The VAT reduction slows down prices, by Editorial

The VAT reduction slows down prices, by Editorial

Until the consumer price index for this month of January is known, at the beginning of February, we will not know the specific impact that the reduction in the value added tax (VAT) that the Government has applied to a a large number of staple foods, with the –inexplicable– exception of meat and fish. The first impression, in the opinion of consumers, is that very little has been noticed, with just a few cents off the price of most of the products included in that basket. It is logical that this is the case because the food chain, large distributors and small businesses have not yet had material time to adapt. In some cases, in addition, the computer programs have had to be changed rapidly. Logic indicates that it is necessary to allow a little more time to calibrate the new evolution of prices. But the most important thing, in any case, is that its upward career has stopped, after in one year the increase in food prices has been 15% on average, with much higher percentages even in some basic products such as sugar , oil, cereals or eggs, among others.
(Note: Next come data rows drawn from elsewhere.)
Lemma add_at_spec i x l :
  wf l -> len l < 2 ^ 31 -> 0 <= i ->
  exists l', add_at i x l = Ok l' /\ wf l' /\
    contents l' = (if len l <? i then contents l
                   else take (Z.to_nat i) (contents l) ++ x :: drop (Z.to_nat i) (contents l)).
Proof.
  intros Hwf Hlen Hi. pose proof Hwf as (H1 & H2 & H3). unfold add_at, u32.
  destruct (Z.ltb_spec (len l) i); [eauto|].
  rewrite wrap_small by (unfold in_u; lia).
  destruct (ensureCapacity_spec (len l + 1) l) as (l1 & -> & Hwf1 & Hcap & Hl1 & Hcon); [done|lia|]. cbn.
  pose proof Hwf1 as (E1 & E2 & E3).
  destruct (shift_up_loop (elements l1) i (len l1)) as (el & -> & Hel & Hlk); [lia..|]. cbn.
  unfold zlen in *. rewrite aset_in by (unfold zlen; lia). cbn.
  rewrite wrap_small by (unfold in_u; lia). eexists. split; [done|].
  match goal with |- wf ?l /\ _ => assert (wf l) as Hwf2 end.
  { unfold wf. cbn. rewrite zlen_insert. unfold zlen. lia. }
  split; [done|]. pose proof (al_contents_length l Hwf) as Hcl. unfold zlen in Hcl.
  apply al_contents_eq; [done|unfold zlen; cbn; rewrite length_app, length_take; cbn; rewrite length_drop; lia|].
  intros j Hj. rewrite length_app, length_take in Hj. cbn in Hj |- *. rewrite length_drop in Hj.
  rewrite list_lookup_insert, Hlk, lookup_app, lookup_take.
  rewrite length_take_le by lia. repeat case_decide; try lia.
  - replace (j - Z.to_nat i)%nat with 0%nat by lia. done.
  - rewrite <- (al_contents_lookup l1), Hcon by lia.
    rewrite lookup_cons_ne_0, lookup_drop by lia. f_equal. lia.
  - rewrite <- (al_contents_lookup l1), Hcon by lia.
    destruct (lookup_lt_is_Some_2 (contents l) j) as [y ->]; [lia|done].
Qed.

Lemma removeIndex_spec i l :
  wf l -> 0 <= i < len l ->
  exists x l', removeIndex i l = Ok (x, l') /\ contents l !! Z.to_nat i = Some x /\
    wf l' /\ contents l' = delete (Z.to_nat i) (contents l).
Proof.
  intros Hwf Hi. pose proof Hwf as (H1 & H2 & H3). unfold removeIndex, u32.
  destruct (Z.leb_spec (len l) i); [lia|]. unfold zlen in H1.
  destruct (aget_in (elements l) i) as (x & Hx & Hx'); [unfold zlen; lia|]. rewrite Hx. cbn.
  rewrite !wrap_small by (unfold in_u; lia).
  assert (exists el, (if negb (len l - i - 1 =? 0) then
      for_up (Z.to_nat (len l - i - 1)) 0 (fun i0 el => x ← aget el (i + i0 + 1); aset el (i + i0) x) (elements l)
      else Ok (elements l)) = Ok el /\ length el = length (elements l) /\
      forall j, el !! j = if decide (Z.to_nat i <= j < Z.to_nat (len l - 1))%nat then elements l !! S j else elements l !! j)
    as (el & -> & Hel & Hlk).
  { destruct (Z.eqb_spec (len l - i - 1) 0); cbn [negb].
    - eexists. split_and!; [done|done|]. intros j. case_decide; [lia|done].
    - destruct (shift_down_loop (elements l) i (Z.to_nat (len l - i - 1))) as (el & -> & Hel & Hlk);
        [lia|unfold zlen; lia|]. exists el. split_and!; [done|done|]. intros j. rewrite Hlk.
      repeat case_decide; (done || lia). }
  cbn. eexists x, _. split; [done|]. split; [by rewrite al_contents_lookup by lia|].
  match goal with |- wf ?l /\ _ => assert (wf l) as Hwf2 end.
  { unfold wf, zlen. cbn. lia. }
  split; [done|]. pose proof (al_contents_length l Hwf) as Hcl. unfold zlen in Hcl.
  assert (length (delete (Z.to_nat i) (contents l)) = length (contents l) - 1)%nat as Hd.
  { apply length_delete, lookup_lt_is_Some. lia. }
  apply al_contents_eq; [done|unfold zlen; cbn; lia|]. intros j Hj. cbn.
  rewrite Hlk, list_lookup_delete. repeat case_decide; try lia; rewrite al_contents_lookup by lia; done.
Qed.

Lemma removeIndex_oob i l : len l <= i -> removeIndex i l = Throw OUT_OF_BOUNDS.
Proof. intros. unfold removeIndex. destruct (Z.leb_spec (len l) i); [done|lia]. Qed.

Lemma al_get_spec i l :
  wf l -> 0 <= i ->
  get i l = match contents l !! Z.to_nat i with Some x => Ok x | None => Throw OUT_OF_BOUNDS end.
Proof.
  intros Hwf Hi. pose proof (al_contents_length l Hwf) as Hcl. destruct Hwf as (H1 & H2 & H3).
  unfold get. unfold zlen in *. destruct (Z.leb_spec (len l) i).
  - by rewrite (proj2 (lookup_ge_None _ _)) by lia.
  - rewrite al_contents_lookup by lia. destruct (aget_in (elements l) i) as (x & -> & ->); [unfold zlen; lia|done].
Qed.

Lemma set_spec i x l :
  wf l -> 0 <= i ->
  exists l', set i x l = Ok l' /\ wf l' /\ contents l' = <[Z.to_nat i := x]> (contents l).
Proof.
  intros Hwf Hi. pose proof (al_contents_length l Hwf) as Hcl. pose proof Hwf as (H1 & H2 & H3).
  unfold set. unfold zlen in *. destruct (Z.leb_spec (len l) i).
  - eexists. split_and!; [done|done|]. by rewrite list_insert_ge by lia.
  - rewrite aset_in by (unfold zlen; lia). cbn. eexists. split; [done|].
    match goal with |- wf ?l /\ _ => assert (wf l) as Hwf2 end.
    { unfold wf. cbn. rewrite zlen_insert. unfold zlen. lia. }
    split; [done|]. unfold contents. cbn. by rewrite take_insert_lt by lia.
Qed.

Lemma al_clear_spec l : wf l -> wf (clear l) /\ contents (clear l) = [].
Proof. unfold wf, clear, contents. cbn. intros. split; [lia|done]. Qed.

Lemma toArray_spec l : wf l -> toArray l = Ok (contents l).
Proof.
  intros (H1 & H2 & H3). unfold toArray, new_array, zlen in *.
  rewrite copy_loop_spec by (rewrite ?length_replicate; lia).
  rewrite drop_ge by (rewrite length_replicate; lia). by rewrite app_nil_r.
Qed.

(** [indexOf] is the first index whose element is not different from the one
    searched, [UINT32_MAX] if there is none. *)
Definition first_index (x : T) (k : list T) : option nat :=
  fst <$> list_find (fun y => op_ne y x = false) k.

Lemma indexOf_loop_spec x l (n : nat) i :
  wf l -> 0 <= i -> (Z.to_nat (len l - i) <= n)%nat -> i <= len l ->
  indexOf_loop n i x l =
    Ok (match first_index x (drop (Z.to_nat i) (contents l)) with
        | Some j => i + Z.of_nat j | None => len l end).
Proof.
  intros Hwf. revert i. pose proof (al_contents_length l Hwf) as Hcl. pose proof Hwf as (H1 & H2 & H3).
  unfold zlen in *. induction n as [|n IH]; intros i Hi Hn Hle; cbn [indexOf_loop].
  { destruct (Z.ltb_spec i (len l)); [lia|]. rewrite drop_ge by lia. cbn. f_equal. lia. }
  destruct (Z.ltb_spec i (len l)).
  2:{ rewrite drop_ge by lia. cbn. f_equal. lia. }
  destruct (aget_in (elements l) i) as (y & -> & Hy); [unfold zlen; lia|]. cbn.
  rewrite <- al_contents_lookup in Hy by lia. rewrite (drop_S _ _ _ Hy). unfold first_index. cbn [list_find].
  destruct (op_ne y x) eqn:Hne; case_decide; try done; cbn; [|f_equal; lia].
  rewrite IH by lia. replace (Z.to_nat (i + 1)) with (S (Z.to_nat i)) by lia. unfold first_index.
  destruct (list_find _ _) as [[j z]|]; cbn; f_equal; lia.
Qed.

Lemma indexOf_spec x l :
  wf l -> indexOf x l = Ok (match first_index x (contents l) with
                            | Some j => Z.of_nat j | None => UINT32_MAX end).
Proof.
  intros Hwf. unfold indexOf. pose proof (al_contents_length l Hwf) as Hcl. pose proof Hwf as (H1 & H2 & H3).
  rewrite indexOf_loop_spec by (done || lia). cbn. rewrite drop_0. f_equal.
  destruct (first_index x (contents l)) as [j|] eqn:E.
  - unfold first_index in E. apply fmap_Some in E as ([j' y] & Hf & ->).
    apply list_find_Some in Hf as (Hf & _ & _). apply lookup_lt_Some in Hf. unfold zlen in *. cbn.
    destruct (Z.eqb_spec (0 + Z.of_nat j') (len l)); lia.
  - by rewrite Z.eqb_refl.
Qed.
What worries the Government and consumer associations, in particular, is that the large distribution companies, intermediaries in the food chain and small businesses do not pass on the VAT reduction in its entirety and that they take advantage of it -in all or in part – for their own benefit. Here the inspection work of public administrations should be used to the full, as well as the controls carried out by consumer associations. That not everything is clean wheat is shown by the fact that a supermarket chain raised the price of certain products just after the Government announced the aforementioned VAT reduction on December 27, as denounced by consumer associations.
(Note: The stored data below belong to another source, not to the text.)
(* ===== verification/Queue.v ===== *)
(** * The contract of [Util::Queue] and what a client may rely on

    [src/lib/util/collection/Queue.h] is the interface two classes implement.
    The type class below states what they promise in terms of the sequence of
    queued elements; the FIFO theorem is proved once, for every implementation. *)

From S2P Require Import Prelude.
Open Scope Z_scope.

(** [poll] and [peek] spin in a [Thread::yield] loop while the queue is empty,
    which is the outcome [Loops]. *)
Class Queue (Q T : Type) := {
  q_wf : Q -> Prop;
  q_list : Q -> list T;
  (** how many elements the queue can hold *)
  q_room : Q -> Z;
  offer : T -> Q -> outcome (bool * Q);
  poll : Q -> outcome (T * Q);
  peek : Q -> outcome T;
  q_isEmpty : Q -> bool;
  q_size : Q -> Z;
  q_clear : Q -> Q;
  offer_room x q :
    q_wf q -> zlen (q_list q) < q_room q ->
    exists q', offer x q = Ok (true, q') /\ q_wf q' /\ q_list q' = q_list q ++ [x] /\ q_room q' = q_room q;
  poll_cons x k q :
    q_wf q -> q_list q = x :: k ->
    exists q', poll q = Ok (x, q') /\ q_wf q' /\ q_list q' = k /\ q_room q' = q_room q;
  poll_nil q : q_wf q -> q_list q = [] -> poll q = Loops;
  peek_head q : q_wf q -> peek q = match q_list q with x :: _ => Ok x | [] => Loops end;
  q_isEmpty_spec q : q_wf q -> q_isEmpty q = bool_decide (q_list q = []);
  q_size_spec q : q_wf q -> q_size q = zlen (q_list q);
  q_clear_spec q : q_wf q -> q_wf (q_clear q) /\ q_list (q_clear q) = [];
  (** [Collection::add], which waits for space where [offer] gives up *)
  q_add : T -> Q -> outcome (bool * Q);
  q_add_room x q : q_wf q -> zlen (q_list q) < q_room q -> q_add x q = offer x q
}.

Section Client.
Context `{QI : Queue Q T}.

Fixpoint offer_all (xs : list T) (q : Q) : outcome Q :=
  match xs with
  | [] => Ok q
  | x :: xs => '(_, q) ← offer x q; offer_all xs q
  end.

Fixpoint poll_n (n : nat) (q : Q) : outcome (list T * Q) :=
  match n with
  | O => Ok ([], q)
  | S n => '(x, q) ← poll q; '(xs, q) ← poll_n n q; Ok (x :: xs, q)
  end.

Lemma offer_all_spec xs q :
  q_wf q -> zlen (q_list q ++ xs) <= q_room q ->
  exists q', offer_all xs q = Ok q' /\ q_wf q' /\ q_list q' = q_list q ++ xs /\ q_room q' = q_room q.
Proof.
  revert q. induction xs as [|x xs IH]; intros q Hwf Hroom; cbn [offer_all].
  - exists q. by rewrite app_nil_r.
  - unfold zlen in *. rewrite length_app in Hroom. cbn in Hroom.
    destruct (offer_room x q) as (q1 & -> & Hwf1 & Hl1 & Hr1); [done|unfold zlen; lia|]. cbn.
    destruct (IH q1) as (q2 & -> & Hwf2 & Hl2 & Hr2); [done|rewrite Hl1, !length_app, Hr1; cbn; lia|].
    exists q2. split_and!; [done|done| |congruence]. by rewrite Hl2, Hl1, <- app_assoc.
Qed.

Lemma poll_n_spec xs k q :
  q_wf q -> q_list q = xs ++ k ->
  exists q', poll_n (length xs) q = Ok (xs, q') /\ q_wf q' /\ q_list q' = k /\ q_room q' = q_room q.
Proof.
  revert q. induction xs as [|x xs IH]; intros q Hwf Hl; cbn [poll_n length]; [eauto|].
  destruct (poll_cons x (xs ++ k) q) as (q1 & -> & Hwf1 & Hl1 & Hr1); [done|done|]. cbn.
  destruct (IH q1) as (q2 & -> & Hwf2 & Hl2 & Hr2); [done|done|]. cbn.
  exists q2. split_and!; (done || congruence).
Qed.

(** First in, first out: what was queued first comes out first, then what was
    offered, in order. *)
Lemma fifo xs q :
  q_wf q -> zlen (q_list q ++ xs) <= q_room q ->
  exists q1 q2, offer_all xs q = Ok q1 /\
    poll_n (length (q_list q ++ xs)) q1 = Ok (q_list q ++ xs, q2) /\ q_wf q2 /\ q_list q2 = [].
Proof.
  intros Hwf Hroom. destruct (offer_all_spec xs q) as (q1 & H1 & Hwf1 & Hl1 & Hr1); [done|done|].
  destruct (poll_n_spec (q_list q ++ xs) [] q1) as (q2 & H2 & Hwf2 & Hl2 & _); [done|by rewrite app_nil_r|].
  exists q1, q2. done.
Qed.
End Client.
The lower tax on food is not very noticeable but for now they stop rising

It must be taken into account that the VAT reduction on the main staple foods has been applied to facilitate access to food for citizens with low and medium incomes, for whom the increase in prices that has been registered represents such a huge increase in their expenses that are unaffordable, especially when coupled with the increase in electricity, fuel and mortgage rates.

The Government itself is aware that the aforementioned reduction in VAT on basic products, despite its high fiscal cost, in excess of six hundred million euros, is not enough to alleviate the situation of the most needy families, since it will only mean a few how many euros less spending per month. For this reason, at the same time, it has maintained the reductions in public transport, as well as in electricity and gas taxes. And it has also established direct aid of 200 euros for the lowest incomes. The question is that this aid, from which 4.2 million citizens will benefit, can be given effectively and fairly.
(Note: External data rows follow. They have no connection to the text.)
Lemma parse_tokens_ok token ts parsed ps :
  Forall2 repr token ts -> Forall2 repr parsed ps -> exists r, parse_tokens token parsed = Ok r /\ Forall2 repr r (fold_left resolve_step ts ps).
Proof.
  intros Ht. revert parsed ps. induction Ht as [|s t token ts Hs Ht IH]; intros parsed ps Hp; cbn [parse_tokens fold_left]; [by exists parsed|].
  destruct (parse_token_ok s t parsed ps Hs Hp) as (r & -> & Hr). mcbn. by apply IH.
Qed.

Lemma plus_cstr_ok s l1 l2 :
  repr s l1 -> chars_ok l2 -> zlen l1 + zlen l2 < UINT32_MAX -> exists s', plus_cstr s (l2 ++ [0]) = Ok s' /\ repr s' (l1 ++ l2).
Proof.
  intros Hs Hl Hn. pose proof (zlen_nonneg l1). destruct (String_copy_ok s l1 Hs) as (s1 & E & H1). unfold plus_cstr. rewrite E. mcbn.
  destruct (cstr_repr l2 Hl ltac:(lia)) as (t & -> & Ht). mcbn. by apply append_ok.
Qed.

(** The part of [getCanonicalPath] behind the absolute path. *)
Lemma canonical_tail abs a :
  repr abs a -> zlen a < UINT32_MAX - 1 ->
  exists s, (separator ← String_cstr (Some SEPARATOR);
    token ← UtilString.split (Z.to_nat (len abs)) separator 0 abs;
    parsedToken ← parse_tokens token [];
    match parsedToken with
    | [] => Ok String_empty
    | _ => j ← UtilString.join separator parsedToken; cstr_plus SEPARATOR j
    end) = Ok s /\ repr s (path_of (resolve (tokens slash a))).
Proof.
  intros Ha Hn. destruct (cstr_repr [slash] slash_chars ltac:(done)) as (sep & Es & Hsep).
  change (Some SEPARATOR) with (Some ([slash] ++ [0])). rewrite Es. mcbn. pose proof Ha as (_ & La & _ & _). rewrite La.
  destruct (split_ok (Z.to_nat (zlen a)) abs sep a slash Ha Hsep ltac:(unfold zlen; lia)) as (token & -> & Ht). mcbn.
  destruct (parse_tokens_ok token _ [] [] Ht ltac:(constructor)) as (r & -> & Hr). mcbn. fold (resolve (tokens slash a)) in Hr.
  set (ts := resolve (tokens slash a)) in *.
  assert (Hts : zlen (path_of ts) <= zlen a + 1) by (pose proof (zlen_resolve (tokens slash a)); pose proof (zlen_tokens slash a); fold ts in H; lia).
  destruct r as [|e r].
  { apply Forall2_nil_inv_l in Hr. rewrite Hr. exists String_empty. split; [done|apply empty_repr]. }
  assert (Hne : ts <> []) by (intros E; rewrite E in Hr; by apply Forall2_nil_inv_r in Hr).
  rewrite path_of_join in * by done. rewrite zlen_cons in Hts.
  assert (Hcount : zlen ts <= zlen (intercalate [slash] ts) + 1) by (pose proof (zlen_path_count ts) as Hc; rewrite path_of_join, zlen_cons in Hc by done; lia).
  destruct (join_ok sep [slash] (e :: r) ts Hsep Hr Hne ltac:(lia) ltac:(lia)) as (j & -> & Hj). mcbn. unfold cstr_plus.
  change (Some SEPARATOR) with (Some ([slash] ++ [0])). rewrite Es. mcbn. change (slash :: intercalate [slash] ts) with ([slash] ++ intercalate [slash] ts).
  apply append_ok; [done|done|]. change (zlen [slash]) with 1. lia.
Qed.

Lemma index_first s l c : repr s (c :: l) -> index_get 0 s = Ok c.
Proof. intros (Hb & _). unfold index_get. rewrite Hb. done. Qed.

Lemma absolute_ok fuel w s p :
  repr s p -> absolute p -> zlen p < UINT32_MAX - 1 -> exists r, getCanonicalPath fuel w s = Ok r /\ repr r (path_of (resolve (tokens slash p))).
Proof.
  intros Hs [q ->] Hn. destruct (String_copy_ok s _ Hs) as (s' & Ec & Hs').
  destruct (canonical_tail s' _ Hs' Hn) as (r & Er & Hr). exists r. split; [|done].
  assert (E : isEmpty s = false) by (by rewrite (isEmpty_ok s _ Hs)).
  destruct fuel; cbn [getCanonicalPath]; rewrite E, (index_first s q slash Hs); mcbn; change (slash =? 47) with true; cbv iota; rewrite Ec; mcbn; exact Er.
Qed.

Lemma getCanonicalPath_ok fuel w s wl p :
  repr w wl -> repr s p -> absolute wl -> zlen wl + zlen p < 2 ^ 31 ->
  exists r, getCanonicalPath (S fuel) w s = Ok r /\ repr r (path_of (canonical wl p)).
Proof.
  intros Hw Hs Hwl Hn. pose proof (zlen_nonneg wl) as H0. pose proof (zlen_nonneg p) as H1. unfold UINT32_MAX in *. unfold canonical. case_decide as Hp.
  { subst p. exists String_empty. split; [|apply empty_repr]. cbn [getCanonicalPath]. by rewrite (isEmpty_ok s _ Hs), bool_decide_true. }
  case_decide as Ha; [apply absolute_ok; [done|done|unfold UINT32_MAX; lia]|].
  destruct p as [|c p]; [done|]. cbn [getCanonicalPath]. rewrite (isEmpty_ok s _ Hs), bool_decide_false, (index_first s p c Hs) by done. mcbn.
  destruct (Z.eqb_spec c 47) as [->|Hc]; [exfalso; apply Ha; by exists p|].
  destruct (absolute_ok fuel w w wl Hw Hwl ltac:(unfold UINT32_MAX; lia)) as (cw & -> & Hcw). mcbn.
  set (ws := resolve (tokens slash wl)) in *.
  assert (Hws : zlen (path_of ws) <= zlen wl + 1) by (pose proof (zlen_resolve (tokens slash wl)); pose proof (zlen_tokens slash wl); fold ws in H; lia).
  destruct (plus_cstr_ok cw _ [slash] Hcw slash_chars) as (t & Et & Ht); [change (zlen [slash]) with 1; unfold UINT32_MAX; lia|].
  change ([slash] ++ [0]) with SEPARATOR in Et. rewrite Et. mcbn.
  assert (Hlen : zlen (path_of ws ++ [slash]) + zlen (c :: p) < UINT32_MAX - 1) by (rewrite zlen_app; change (zlen [slash]) with 1; unfold UINT32_MAX; lia).
  destruct (plus_ok t s _ (c :: p) Ht Hs ltac:(lia)) as (a & -> & Haa). mcbn.
  destruct (canonical_tail a _ Haa) as (r & Er & Hr); [rewrite zlen_app; lia|]. exists r. split; [exact Er|].
  rewrite <- app_assoc in Hr. cbn [app] in Hr. rewrite tokens_split in Hr. rewrite tokens_path_of in Hr; [done|].
  pose proof Hw as (_ & _ & Hwc & _). eapply Forall_impl; [apply resolve_names, tokens_names; exact Hwc|]. intros ? (? & ? & _). done.
Qed.

(** C36: For an absolute working directory, getCanonicalPath ends with the path
    of the names that are left when "." is dropped and ".." removes the name
    before it, none of them empty, with a slash or dots; its canonical form
    is itself. *)
Theorem canonical_path_spec w s wl p :
  repr w wl -> repr s p -> absolute wl -> zlen wl + zlen p < 2 ^ 31 ->
  exists r, getCanonicalPath 1 w s = Ok r /\ repr r (path_of (canonical wl p)) /\ Forall name_ok (canonical wl p) /\
    exists r', getCanonicalPath 1 w r = Ok r' /\ repr r' (path_of (canonical wl p)).
Proof.
  intros Hw Hs Ha Hn. destruct (getCanonicalPath_ok 0 w s wl p Hw Hs Ha Hn) as (r & Er & Hr). exists r. split; [done|]. split; [done|].
  pose proof Hw as (_ & _ & Hwc & _). pose proof Hs as (_ & _ & Hsc & _). pose proof (canonical_names wl p Hwc Hsc) as Hok. split; [done|].
  set (ts := canonical wl p) in *. destruct (decide (ts = [])) as [E|E].
  - rewrite E in *. exists String_empty. split; [|apply empty_repr]. cbn [getCanonicalPath]. by rewrite (isEmpty_ok r _ Hr), bool_decide_true.
  - assert (Habs : absolute (path_of ts)) by (destruct ts; [done|]; by eexists). pose proof Hr as (_ & _ & _ & Hrn).
    assert (Hlen : zlen (path_of ts) < UINT32_MAX - 1).
    { unfold ts, canonical, UINT32_MAX. pose proof (zlen_nonneg p). pose proof (zlen_nonneg wl). repeat case_decide.
      - change (zlen (path_of [])) with 0. lia.
      - pose proof (zlen_resolve (tokens slash p)). pose proof (zlen_tokens slash p). lia.
      - pose proof (zlen_resolve (resolve (tokens slash wl) ++ tokens slash p)) as Hr1. rewrite zlen_path_app in Hr1.
        pose proof (zlen_resolve (tokens slash wl)). pose proof (zlen_tokens slash wl). pose proof (zlen_tokens slash p). lia. }
    destruct (absolute_ok 1 w r (path_of ts) Hr Habs Hlen) as (r' & Er' & Hr'). exists r'. split; [done|].
    rewrite tokens_path_of, resolve_id in Hr'; [done|done|]. eapply Forall_impl; [exact Hok|]. intros ? (? & ? & _). done.
Qed.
Everything indicates that the upward pressure on food will continue for quite some time, since the causes that caused it continue, such as the increase in cereals due to the war in Ukraine, and sugar and other products due to low harvests. due to the drought, as well as the higher cost of fertilizers and other phytosanitary products. For this reason, the agricultural organizations also request direct aid for farmers and ranchers as a measure to help lower prices.

The formation of food prices in Spain, in any case, is surrounded by great complexity and an interested obscurantism that benefits the multitude of intermediaries and large chains that participate in it. Greater transparency is needed to detect who abusively benefits from what consumers pay. An alternative to the current scheme is to make a firm commitment to local agriculture and livestock, since it directly favors both ends of the process: producers and consumers.